Râzî, âyetteki "...Rabbımın acıyıp koruduğu müstesnâ" ifâdesine dayanarak, tâat ve imanın Allah Teâlâ'dan geldiğini ve nefsin, O'nun rahmeti olmadan kötülüklerden vazgeçmesinin sözkonusu olmadığını söylemektedir (Râzî, aynı yer).
Nefs-i emmârenin, Yusuf (a.s.) tarafından kullanılış tarzı, iyi ve kötü bütün insanların nefislerinin kötü şeylere yönelme istidadında olduğunu ortaya koymaktadır. Çünkü bir peygamber olan ve bu sebeple günahlardan temizlenmiş bulunan Yusuf (a.s.): "...Ben nefsimi temize çıkarmıyorum. Çünkü nefis kötülüğü emredicidir" (12/Yusuf, 53) diyor. Dolayısıyla kötülüğü şiddetli arzulama, nefsin tabiatındandır. Ancak Allah'ın emirlerine yönelen ve böylece İlâhî rahmetin gölgesi altına sığınan kimseler, nefsin arzuladığı şeyleri işlemekten sakınırlar. İyiliğe yönelen kimselerin üzerinde nefsin yaptırım gücü azalır. Belirli bir aşamadan sonra ise, kalbe yönlendirici hiç bir tesiri olmayan gelip geçici düşüncelerden ibâret kalır. Zira Yusuf (a.s.) Mısır azizinin karısının kendisini çağırdığı zaman onun çağrısına cevap vermemiş ve böyle bir kötülükten Allah'a sığınmıştı. Ve aslında nefsinin, tabiatından kaynaklanan bir özelliği olarak bu çağrıya cevap vermesini telkin ettiğini itiraf etmektedir: "Ben nefsimi temize çıkarmıyorum" Ancak bu sadece bir dürtü olarak kaldığı ve Rabbine sığınıp bu dürtüye iltifat etmediği için bir zararının dokunması sözkonusu olmamıştır.
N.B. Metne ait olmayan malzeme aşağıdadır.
(** X11.  Changing the server or the user name and saving.  From a tidy
    configuration that holds the three options, picking one of the two
    text options, confirming a text free of [%] and pressing SAVE ends
    the editor with that text stored for that option, every other
    option as it was, and the new configuration written to the save
    target. *)
Theorem change_then_save_commits st s u f key a0 a1 a2 a3 rest :
  tidy (config st) = true ->
  complete (config st) s u f ->
  open_error st (config_path st) = None ->
  answers st = a0 :: a1 :: a2 :: a3 :: rest ->
  a_code a0 = OK ->
  nth_error ["server"; "user"] (a_pick a0) = Some key ->
  a_code a1 = OK ->
  percent_free (a_text a1) = true ->
  a_code a2 = EXTRA ->
  exists st',
    config_edit st = Ret tt st'
    /\ stored (config st') key = Some (a_text a1)
    /\ (forall k, k <> key -> stored (config st') k = stored (config st) k)
    /\ files st' =
         <[resolve st (config_path st) :=
             ConfigParser.write (config st')]> (files st)
    /\ answers st' = rest.
Proof.
  intros Ht Hc Ho Ha H0 Hkey H1 Hv H2.
  destruct (text_option_of _ _ Hkey) as (tag & option & Htag & Hopt & Hty & Hn).
  assert (Hin2 : key = "server" \/ key = "user").
  { apply nth_error_In in Hkey. destruct Hkey as [<-|[<-|[]]]; auto. }
  assert (Hin : In key ["server"; "user"; "fullscreen"]).
  { destruct Hin2 as [->| ->]; simpl; auto. }
  destruct (complete_stored _ _ _ _ _ Hc Hin) as [old Hold].
  destruct (section_set_stored _ _ _ _ Ht Hold Hv)
    as (c' & Hset & Ht' & Hsec' & Hst & Hother).
  assert (Hc' : exists s' u' f', complete c' s' u' f').
  { destruct Hc as (Hs & Hu & Hf).
    destruct Hin2 as [E|E]; rewrite E in Hst, Hother.
    - exists (a_text a1), u, f. split; [exact Hst|].
      split; (rewrite Hother by discriminate; assumption).
    - exists s, (a_text a1), f. split; [|split; [exact Hst|]];
        (rewrite Hother by discriminate; assumption). }
  destruct Hc' as (s' & u' & f' & Hc').
  rewrite (config_edit_tidy st Ht), Ha.
  change (length (a0 :: a1 :: a2 :: a3 :: rest))
    with (S (S (S (S (length rest))))).
  rewrite config_edit_loop_S.
  erewrite (bind_Ret (config_edit_turn _ _));
    [|apply (config_edit_turn_change _ _ s u f st tag option old c' a0 a1
               (a2 :: a3 :: rest));
      try assumption;
      [now apply edit_choices_stored
      |rewrite Hn; now apply section_get_stored
      |now rewrite Hn]].
  cbv iota beta. rewrite config_edit_loop_S.
  erewrite (bind_Ret (config_edit_turn _ _)).
  2:{ rewrite (config_edit_turn_menu _ _ (choices_of s' u' f') _ a2
                 (a3 :: rest)); [|now apply edit_choices_stored|reflexivity].
      rewrite H2. cbv zeta iota.
      erewrite (bind_Ret (save_edit c'));
        [reflexivity
        |apply (save_edit_ok _ _ a3 rest);
         [exact Ht'|now rewrite Hsec'|exact Ho|reflexivity]]. }
  eexists. split; [reflexivity|]. simpl. repeat split; assumption.
Qed.

Lemma change_then_save_commits_witness :
  exists st',
    config_edit change_then_save = Ret tt st'
    /\ stored (config st') "server" = Some "192.168.1.1"
    /\ (forall k, k <> "server" ->
          stored (config st') k = stored (config change_then_save) k)
    /\ files st' =
         <[resolve change_then_save (config_path change_then_save) :=
             ConfigParser.write (config st')]>
           (files change_then_save)
    /\ answers st' = [].
Proof.
  apply (change_then_save_commits change_then_save "10.0.0.5" "alice" "yes"
           "server" (choose OK 0) (enter "192.168.1.1") (choose EXTRA 0)
           (press OK) []);
    try (vm_compute; reflexivity).
  split; [|split]; reflexivity.
Defined.

(** X12.  A failed save still changes the running configuration.  When
    [open] raises [FileNotFoundError], SAVE shows that the path is not
    writeable and leaves the editor without touching any file, but the
    scratch copy has already become the configuration of the process. *)
Theorem failed_save_keeps_changes st config_tmp config_changed choices
    a a' rest :
  tidy config_tmp = true ->
  ConfigParser.sections (config st) = ConfigParser.sections config_tmp ->
  edit_choices config_tmp (map snd configuration_options) = Ok choices ->
  open_error st (config_path st) = Some FileNotFoundError ->
  answers st = a :: a' :: rest ->
  a_code a = EXTRA ->
  exists st',
    config_edit_turn config_tmp config_changed st = Ret Return st'
    /\ config st' = config_tmp
    /\ files st' = files st
    /\ log st' = log st ++ [ Menu WHAT_SETTING choices;
                             Msgbox (NOT_WRITEABLE (config_path st)) "ERROR" ]
    /\ answers st' = rest.
Proof.
  intros Ht Hs Hc Ho Ha He.
  eexists. split.
  - rewrite (config_edit_turn_menu _ _ choices st a (a' :: rest) Hc Ha).
    rewrite He. cbv zeta iota.
    erewrite (bind_Ret (save_edit config_tmp));
      [reflexivity
      |apply (save_edit_not_found _ _ config_tmp a' rest);
       [apply (update_tidy _ _ Ht); now right|exact Ho|reflexivity]].
  - simpl. rewrite <- !app_assoc. repeat split.
Qed.

Lemma failed_save_keeps_changes_witness :
  exists st',
    config_edit_turn (alice_config "no") true
      (no_directory (alice_start "yes" [choose EXTRA 0; press OK]))
      = Ret Return st'
    /\ config st' = alice_config "no"
    /\ files st' =
         files (no_directory (alice_start "yes" [choose EXTRA 0; press OK]))
    /\ log st' =
         log (no_directory (alice_start "yes" [choose EXTRA 0; press OK]))
         ++ [ Menu WHAT_SETTING (choices_of "10.0.0.5" "alice" "no");
              Msgbox
                (NOT_WRITEABLE
                   (config_path
                      (no_directory
                         (alice_start "yes" [choose EXTRA 0; press OK]))))
                "ERROR" ]
    /\ answers st' = [].
Proof.
  apply (failed_save_keeps_changes
           (no_directory (alice_start "yes" [choose EXTRA 0; press OK]))
           (alice_config "no") true (choices_of "10.0.0.5" "alice" "no")
           (choose EXTRA 0) (press OK) []);
    vm_compute; reflexivity.
Defined.

(** An update that raises half way.  The editor takes a user name
    with an escaped percent sign ([100%%] reads back as [100%]); SAVE
    then copies the options one by one and raises [ValueError] at the
    user name: the section [general] of the running configuration is
    left with the server alone, and no file is written. *)
Lemma failed_update_leaves_part :
  exists st',
    config_edit (alice_start "yes" escaped_then_save) = Raised ValueError st'
    /\ config st' = ConfigParser.mk [] [("general", [("server", "10.0.0.5")])]
    /\ files st' = files (alice_start "yes" escaped_then_save).
Proof.
  eexists. split; [vm_compute; reflexivity|].
  split; vm_compute; reflexivity.
Qed.

(** ** A configuration that lacks an option *)

Lemma section_get_cases c k :
  tidy c = true ->
  Text.lower k = k ->
  (exists v, stored c k = Some v
             /\ ConfigParser.section_get c "general" k = Ok v)
  \/ (stored c k = None
      /\ exists k', ConfigParser.section_get c "general" k = Err (KeyError k')).
Proof.
  intros Ht Hl.
  destruct (stored c k) as [v|] eqn:Hk.
  - left. exists v. split; [reflexivity|now apply section_get_stored].
  - right. split; [reflexivity|].
    unfold stored in Hk.
    unfold ConfigParser.section_get, ConfigParser.getitem,
      ConfigParser.has_section, dict_mem.
    destruct (dict_get "general" (ConfigParser.sections_ c)) as [d|] eqn:Hd.
    + simpl. exists k.
      unfold ConfigParser.proxy_getitem, ConfigParser.has_option.
      simpl. rewrite Hd, (tidy_defaults c Ht).
      unfold ConfigParser.optionxform, dict_mem. rewrite Hl, Hk. reflexivity.
    + simpl. now exists "general".
Qed.

Lemma get_cases c k :
  tidy c = true ->
  Text.lower k = k ->
  (exists v, stored c k = Some v /\ ConfigParser.get c "general" k = Ok v)
  \/ (stored c k = None
      /\ exists e, ConfigParser.get c "general" k = Err e /\ not_there e).
Proof.
  intros Ht Hl.
  destruct (stored c k) as [v|] eqn:Hk.
  - left. exists v. split; [reflexivity|now apply get_stored].
  - right. split; [reflexivity|].
    unfold stored in Hk.
    unfold ConfigParser.get, ConfigParser.unify_values.
    destruct (dict_get "general" (ConfigParser.sections_ c)) as [d|] eqn:Hd.
    + simpl. unfold ConfigParser.chain_get, ConfigParser.optionxform. simpl.
      rewrite Hl, Hk, (tidy_defaults c Ht). simpl.
      eexists. split; [reflexivity|]. right. now exists k.
    + simpl. eexists. split; [reflexivity|]. now left.
Qed.

Lemma edit_choices_missing c key :
  tidy c = true ->
  In key ["server"; "user"; "fullscreen"] ->
  stored c key = None ->
  exists k, edit_choices c (map snd configuration_options)
            = Err (KeyError k).
Proof.
  intros Ht Hin Hk.
  change (map snd configuration_options) with [Server; Username; Fullscreen].
  unfold edit_choices. simpl name. simpl label.
  destruct (section_get_cases c "server" Ht eq_refl)
    as [(s & Hs & ->)|(Hs & k & ->)]; [|now exists k].
  destruct (section_get_cases c "user" Ht eq_refl)
    as [(u & Hu & ->)|(Hu & k & ->)]; [|now exists k].
  destruct (section_get_cases c "fullscreen" Ht eq_refl)
    as [(f & Hf & ->)|(Hf & k & ->)]; [|now exists k].
  destruct Hin as [<-|[<-|[<-|[]]]]; congruence.
Qed.

(** X13.  The editor needs all three options.  When a tidy
    configuration lacks the section [general] or one of [server],
    [user] and [fullscreen], "Change configuration" raises [KeyError]
    before any screen is shown: no default is applied. *)
Theorem editor_needs_all_options st key :
  tidy (config st) = true ->
  In key ["server"; "user"; "fullscreen"] ->
  stored (config st) key = None ->
  exists k, config_edit st = Raised (KeyError k) st.
Proof.
  intros Ht Hin Hk.
  destruct (edit_choices_missing _ _ Ht Hin Hk) as [k Hc].
  exists k. rewrite (config_edit_tidy st Ht), config_edit_loop_S.
  apply bind_Raised. unfold config_edit_turn. now rewrite Hc.
Qed.

Lemma editor_needs_all_options_witness :
  exists k,
    config_edit (with_config no_fullscreen (world ∅ [])) =
      Raised (KeyError k) (with_config no_fullscreen (world ∅ [])).
Proof.
  apply (editor_needs_all_options (with_config no_fullscreen (world ∅ []))
           "fullscreen").
  - vm_compute; reflexivity.
  - simpl. auto.
  - vm_compute; reflexivity.
Defined.

(** X14.  The launcher needs all three options.  With [rdesktop]
    found, when a tidy configuration lacks the section [general] or one
    of the three options, "Start ThinClient" raises [NoSectionError] or
    [NoOptionError]: nothing is launched and no default is applied. *)
Theorem launcher_needs_all_options st out key :
  which_rdesktop st = Some out ->
  tidy (config st) = true ->
  In key ["server"; "user"; "fullscreen"] ->
  stored (config st) key = None ->
  exists e, rdesktop_start st = Raised e st /\ not_there e.
Proof.
  intros Hw Ht Hin Hk.
  unfold rdesktop_start. unfold mbind at 1, M_bind at 1, get_state at 1.
  rewrite Hw. unfold mbind at 1, M_bind at 1, mret at 1, M_ret at 1.
  destruct (get_cases (config st) "user" Ht eq_refl)
    as [(u & Hu & ->)|(Hu & e & -> & He)]; [|now exists e].
  change (lift (Ok u)) with (mret u : M _).
  unfold mbind at 1, M_bind at 1, mret at 1, M_ret at 1.
  destruct (get_cases (config st) "server" Ht eq_refl)
    as [(s & Hs & ->)|(Hs & e & -> & He)]; [|now exists e].
  change (lift (Ok s)) with (mret s : M _).
  unfold mbind at 1, M_bind at 1, mret at 1, M_ret at 1.
  unfold ConfigParser.getboolean.
  destruct (get_cases (config st) "fullscreen" Ht eq_refl)
    as [(f & Hf & ->)|(Hf & e & -> & He)]; [|now exists e].
  destruct Hin as [<-|[<-|[<-|[]]]]; congruence.
Qed.
Lemma saveEvent_empty_lists_witness :
  (exists e,
     saveEvent SampleHost.Date_parse SampleHost.toISOString (fun _ => true)
       (without_lists SampleHost.sample_event) = Throw e) /\
  (exists doc',
     EventModel.preSave SampleHost.Date_parse SampleHost.toISOString
       (fun _ => true) (without_lists SampleHost.sample_event) = Ok doc').
Proof.
  split.
  - exact (proj1 (@saveEvent_empty_lists _ SampleHost.Date_parse
                    SampleHost.toISOString (fun _ => true)
                    (without_lists SampleHost.sample_event))
                 (or_introl eq_refl)).
  - eexists.
    exact (proj2 (@saveEvent_empty_lists _ SampleHost.Date_parse
                    SampleHost.toISOString (fun _ => true)
                    SampleHost.sample_event) _ eq_refl).
Defined.

(** ** The Booking model: stored e-mail addresses and saved bookings *)

Lemma lower_char_idem c : lower_char (lower_char c) = lower_char c.
Proof. all_chars c; reflexivity. Qed.

Lemma toLowerCase_idem s : toLowerCase (toLowerCase s) = toLowerCase s.
Proof.
  unfold toLowerCase. rewrite map_map. apply map_ext, lower_char_idem.
Qed.

Lemma email_setters_idem raw :
  email_setters (email_setters raw) = email_setters raw.
Proof.
  unfold email_setters. rewrite trim_lower, trim_idem. apply toLowerCase_idem.
Qed.

Lemma validate_email_ok raw v :
  validate_email raw = Ok v ->
  v = email_setters raw /\ shape_of_code v.
Proof.
  unfold validate_email. destruct (_ =? 0); [discriminate|].
  destruct (email_validator (email_setters raw)) eqn:V; [|discriminate].
  intros H; inversion H; subst. split; [reflexivity|].
  apply email_validator_shape, V.
Qed.

(** X19.  The address that validation returns is the input trimmed and
    lower-cased, and it is stable: it has no white space at its ends, it is
    its own lower case, and validating it again returns it unchanged. *)
Theorem validate_email_stable (raw v : jsstring) :
  validate_email raw = Ok v ->
  v = toLowerCase (trim raw) /\
  trim v = v /\ toLowerCase v = v /\
  validate_email v = Ok v.
Proof.
  intros H. pose proof H as H0. apply validate_email_ok in H.
  destruct H as [E _]. split; [exact E|].
  assert (S : email_setters v = v) by (rewrite E; apply email_setters_idem).
  split; [|split].
  - rewrite E. unfold email_setters. rewrite trim_lower, trim_idem.
    reflexivity.
  - rewrite E. apply toLowerCase_idem.
  - revert H0. unfold validate_email. rewrite S, <- E. auto.
Qed.

Lemma validate_email_stable_witness :
  validate_email (str "  Dev@Example.COM ") = Ok (str "dev@example.com") /\
  validate_email (str "dev@example.com") = Ok (str "dev@example.com").
Proof.
  split; [reflexivity|].
  exact (proj2 (proj2 (proj2 (@validate_email_stable
           (str "  Dev@Example.COM ") (str "dev@example.com") eq_refl)))).
Defined.

Lemma not_space_at_facts s :
  forallb not_space_at s = true ->
  count_occ ascii_dec s "@" = 0 /\ existsb is_space s = false.
Proof.
  induction s as [|c t IH]; intros H; [split; reflexivity|].
  simpl in H. apply andb_true_iff in H. destruct H as [Hc Ht].
  destruct (IH Ht) as [C S]. unfold not_space_at, cls_not, cls_or in Hc.
  apply negb_true_iff, orb_false_iff in Hc. destruct Hc as [Hs Ha].
  split.
  - cbn [count_occ]. destruct (ascii_dec c "@") as [-> | N]; [|exact C].
    rewrite cls_char_refl in Ha. discriminate.
  - cbn [existsb]. rewrite Hs. exact S.
Qed.

(** X20.  An address that passes validation holds exactly one [@], no
    white space and at least five characters, a dot among them after the
    [@]. *)
Theorem validate_email_accepts (raw v : jsstring) :
  validate_email raw = Ok v ->
  count_occ ascii_dec v "@" = 1 /\
  existsb is_space v = false /\
  5 <= length v /\
  exists l r, v = l ++ "@" :: r /\ In "." r.
Proof.
  intros H. apply validate_email_ok in H.
  destruct H as (_ & l & d & t & -> & Nl & Nd & Nt & Hl & Hd & Ht).
  apply not_space_at_facts in Hl, Hd, Ht.
  destruct Hl as [Cl Sl], Hd as [Cd Sd], Ht as [Ct St].
  split; [|split; [|split]].
  - rewrite count_occ_app. cbn [count_occ].
    destruct (ascii_dec "@" "@") as [_|N]; [|congruence].
    rewrite count_occ_app. cbn [count_occ].
    destruct (ascii_dec "." "@") as [N|_]; [discriminate|]. lia.
  - rewrite existsb_app. cbn [existsb]. rewrite existsb_app. cbn [existsb].
    rewrite Sl, Sd, St. reflexivity.
  - rewrite length_app. cbn [length]. rewrite length_app. cbn [length].
    destruct l; [congruence|]. destruct d; [congruence|].
    destruct t; [congruence|]. simpl. lia.
  - exists l, (d ++ "." :: t). split; [reflexivity|].
    apply in_or_app. right. left. reflexivity.
Qed.

Lemma validate_email_accepts_witness :
  validate_email (str " A@B.io ") = Ok (str "a@b.io") /\
  count_occ ascii_dec (str "a@b.io") "@" = 1.
Proof.
  split; [reflexivity|].
  exact (proj1 (@validate_email_accepts (str " A@B.io ") (str "a@b.io")
                  eq_refl)).
Defined.

(** *** Addresses up to case and surrounding white space *)

(** X21.  Validation sees an address only up to letter case and
    surrounding white space: two inputs with the same lower case, one of
    them wrapped in white space, are accepted or rejected alike, and when
    accepted give the same stored address. *)
Theorem validate_email_insensitive (lead a b trail : jsstring) :
  toLowerCase a = toLowerCase b ->
  all_space lead = true -> all_space trail = true ->
  validate_email (lead ++ a ++ trail) = validate_email b.
Proof.
  intros E Hl Ht.
  assert (S : email_setters (lead ++ a ++ trail) = email_setters b).
  { unfold email_setters. rewrite (trim_wrapped _ _ _ Hl Ht).
    rewrite <- !trim_lower, E. reflexivity. }
  unfold validate_email. rewrite S. reflexivity.
Qed.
Bazı müfessirlerin, "Bununla beraber ben nefsimi temize çıkarmıyorum. Çünkü nefis kötülüğü emredicidir" (12/Yusuf, 53) sözünü azizin karısına atfetmeleri, durumu değiştirmez (bk. İbn Kesir, Tefsirul Kur'anil-Azim, İstanbul 1985, IV, 320). Zira Allah Teâlâ, sarfedilmiş olan bu sözü Hz. Muhammed (s.a.s.)'e âyet olarak gönderirken, nefsin tabiatında kötülük işlemeye meylin var olduğunu da bildirmiş olmaktadır. (4)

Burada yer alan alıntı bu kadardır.